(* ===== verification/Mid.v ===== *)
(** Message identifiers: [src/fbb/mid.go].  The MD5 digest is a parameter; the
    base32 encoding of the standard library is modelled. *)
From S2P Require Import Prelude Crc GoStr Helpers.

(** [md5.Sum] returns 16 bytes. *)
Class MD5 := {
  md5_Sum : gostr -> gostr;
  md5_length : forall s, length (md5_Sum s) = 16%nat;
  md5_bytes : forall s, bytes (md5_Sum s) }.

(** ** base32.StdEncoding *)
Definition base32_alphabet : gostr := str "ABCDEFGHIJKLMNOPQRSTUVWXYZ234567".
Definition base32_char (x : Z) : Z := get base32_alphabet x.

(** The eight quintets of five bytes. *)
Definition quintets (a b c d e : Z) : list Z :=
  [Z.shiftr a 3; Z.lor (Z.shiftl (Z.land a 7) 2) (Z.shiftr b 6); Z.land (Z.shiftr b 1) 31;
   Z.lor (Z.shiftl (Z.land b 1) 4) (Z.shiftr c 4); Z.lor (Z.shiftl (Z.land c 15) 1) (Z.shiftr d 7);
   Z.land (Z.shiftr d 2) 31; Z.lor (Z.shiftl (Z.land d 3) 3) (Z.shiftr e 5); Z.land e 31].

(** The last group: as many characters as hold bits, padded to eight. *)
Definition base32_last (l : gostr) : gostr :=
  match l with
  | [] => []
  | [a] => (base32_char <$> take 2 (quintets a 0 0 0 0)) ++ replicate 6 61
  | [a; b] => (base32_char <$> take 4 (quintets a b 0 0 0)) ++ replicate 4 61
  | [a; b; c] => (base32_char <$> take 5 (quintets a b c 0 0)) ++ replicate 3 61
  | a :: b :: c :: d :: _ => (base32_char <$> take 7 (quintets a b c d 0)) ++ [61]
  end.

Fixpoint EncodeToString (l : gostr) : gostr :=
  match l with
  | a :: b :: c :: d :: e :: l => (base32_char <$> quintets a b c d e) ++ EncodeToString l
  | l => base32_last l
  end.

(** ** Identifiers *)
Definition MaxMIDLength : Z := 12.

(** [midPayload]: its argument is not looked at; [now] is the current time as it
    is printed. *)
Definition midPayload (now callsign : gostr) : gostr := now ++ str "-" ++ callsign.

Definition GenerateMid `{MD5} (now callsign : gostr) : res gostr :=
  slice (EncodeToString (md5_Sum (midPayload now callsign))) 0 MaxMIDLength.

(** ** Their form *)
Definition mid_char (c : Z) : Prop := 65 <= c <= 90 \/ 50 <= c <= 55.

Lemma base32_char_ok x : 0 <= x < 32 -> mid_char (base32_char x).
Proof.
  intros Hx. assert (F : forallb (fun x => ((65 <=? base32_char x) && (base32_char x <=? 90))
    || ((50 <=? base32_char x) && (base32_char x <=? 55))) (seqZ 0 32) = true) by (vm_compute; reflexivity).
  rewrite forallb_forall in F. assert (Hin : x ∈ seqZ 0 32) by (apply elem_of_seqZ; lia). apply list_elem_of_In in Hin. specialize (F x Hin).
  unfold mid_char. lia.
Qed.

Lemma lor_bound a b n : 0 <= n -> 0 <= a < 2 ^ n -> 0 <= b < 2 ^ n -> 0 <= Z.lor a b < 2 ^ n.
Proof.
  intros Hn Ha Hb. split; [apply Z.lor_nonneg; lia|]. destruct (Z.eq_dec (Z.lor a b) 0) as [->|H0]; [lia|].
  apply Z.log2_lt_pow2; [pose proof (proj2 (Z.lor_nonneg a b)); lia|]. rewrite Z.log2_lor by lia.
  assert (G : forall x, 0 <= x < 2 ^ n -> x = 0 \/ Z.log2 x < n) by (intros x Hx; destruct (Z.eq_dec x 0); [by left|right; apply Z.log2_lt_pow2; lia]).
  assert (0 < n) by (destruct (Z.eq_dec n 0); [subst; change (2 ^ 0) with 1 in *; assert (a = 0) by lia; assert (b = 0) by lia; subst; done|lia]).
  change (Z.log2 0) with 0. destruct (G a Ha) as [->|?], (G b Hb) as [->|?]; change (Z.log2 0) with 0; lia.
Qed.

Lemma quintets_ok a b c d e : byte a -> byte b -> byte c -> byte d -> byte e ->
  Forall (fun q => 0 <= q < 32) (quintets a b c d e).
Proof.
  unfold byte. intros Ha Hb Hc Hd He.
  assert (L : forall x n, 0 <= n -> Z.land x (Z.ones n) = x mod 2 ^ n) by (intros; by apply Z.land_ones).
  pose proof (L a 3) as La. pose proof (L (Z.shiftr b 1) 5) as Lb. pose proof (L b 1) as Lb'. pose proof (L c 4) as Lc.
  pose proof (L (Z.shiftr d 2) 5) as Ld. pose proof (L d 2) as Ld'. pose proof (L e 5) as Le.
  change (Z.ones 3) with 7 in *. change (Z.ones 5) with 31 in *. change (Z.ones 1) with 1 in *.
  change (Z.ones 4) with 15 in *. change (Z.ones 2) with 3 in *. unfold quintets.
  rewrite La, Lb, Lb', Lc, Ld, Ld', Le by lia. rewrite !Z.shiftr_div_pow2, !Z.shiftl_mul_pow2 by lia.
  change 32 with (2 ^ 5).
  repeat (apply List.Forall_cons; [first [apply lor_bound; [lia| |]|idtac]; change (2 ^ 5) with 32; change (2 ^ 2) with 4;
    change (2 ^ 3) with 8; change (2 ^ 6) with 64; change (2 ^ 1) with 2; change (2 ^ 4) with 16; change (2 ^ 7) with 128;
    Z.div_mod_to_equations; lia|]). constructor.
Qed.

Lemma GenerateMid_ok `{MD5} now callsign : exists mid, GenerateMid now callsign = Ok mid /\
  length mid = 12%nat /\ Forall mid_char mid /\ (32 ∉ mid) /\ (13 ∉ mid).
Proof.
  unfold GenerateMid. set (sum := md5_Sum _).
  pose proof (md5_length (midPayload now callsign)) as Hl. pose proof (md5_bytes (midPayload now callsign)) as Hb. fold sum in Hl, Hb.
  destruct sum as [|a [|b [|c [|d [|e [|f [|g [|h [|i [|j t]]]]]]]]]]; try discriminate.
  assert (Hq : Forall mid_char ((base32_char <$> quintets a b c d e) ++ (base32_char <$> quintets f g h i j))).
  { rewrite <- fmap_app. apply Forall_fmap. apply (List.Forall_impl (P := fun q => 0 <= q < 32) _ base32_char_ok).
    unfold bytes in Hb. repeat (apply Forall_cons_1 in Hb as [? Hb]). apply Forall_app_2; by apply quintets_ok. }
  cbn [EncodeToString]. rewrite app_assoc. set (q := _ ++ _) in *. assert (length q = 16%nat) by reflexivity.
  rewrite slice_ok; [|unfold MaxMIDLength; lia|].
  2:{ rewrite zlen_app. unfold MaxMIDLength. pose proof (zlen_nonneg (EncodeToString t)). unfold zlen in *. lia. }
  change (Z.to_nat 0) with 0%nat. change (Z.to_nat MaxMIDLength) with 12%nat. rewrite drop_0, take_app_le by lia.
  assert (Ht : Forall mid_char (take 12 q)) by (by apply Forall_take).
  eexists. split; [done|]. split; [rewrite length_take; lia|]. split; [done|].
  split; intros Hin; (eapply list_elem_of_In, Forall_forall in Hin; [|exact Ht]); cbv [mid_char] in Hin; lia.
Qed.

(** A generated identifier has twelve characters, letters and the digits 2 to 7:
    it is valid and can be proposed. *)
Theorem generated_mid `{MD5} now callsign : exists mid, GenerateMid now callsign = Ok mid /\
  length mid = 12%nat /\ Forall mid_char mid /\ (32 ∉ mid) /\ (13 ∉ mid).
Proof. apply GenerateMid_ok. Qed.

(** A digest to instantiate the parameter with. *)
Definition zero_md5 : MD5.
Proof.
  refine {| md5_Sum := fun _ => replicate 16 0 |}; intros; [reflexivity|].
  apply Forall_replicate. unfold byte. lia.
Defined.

#####

Show every line of the listing containing the string "parameter" by copying it.

(** Message identifiers: [src/fbb/mid.go].  The MD5 digest is a parameter; the
(** A digest to instantiate the parameter with. *)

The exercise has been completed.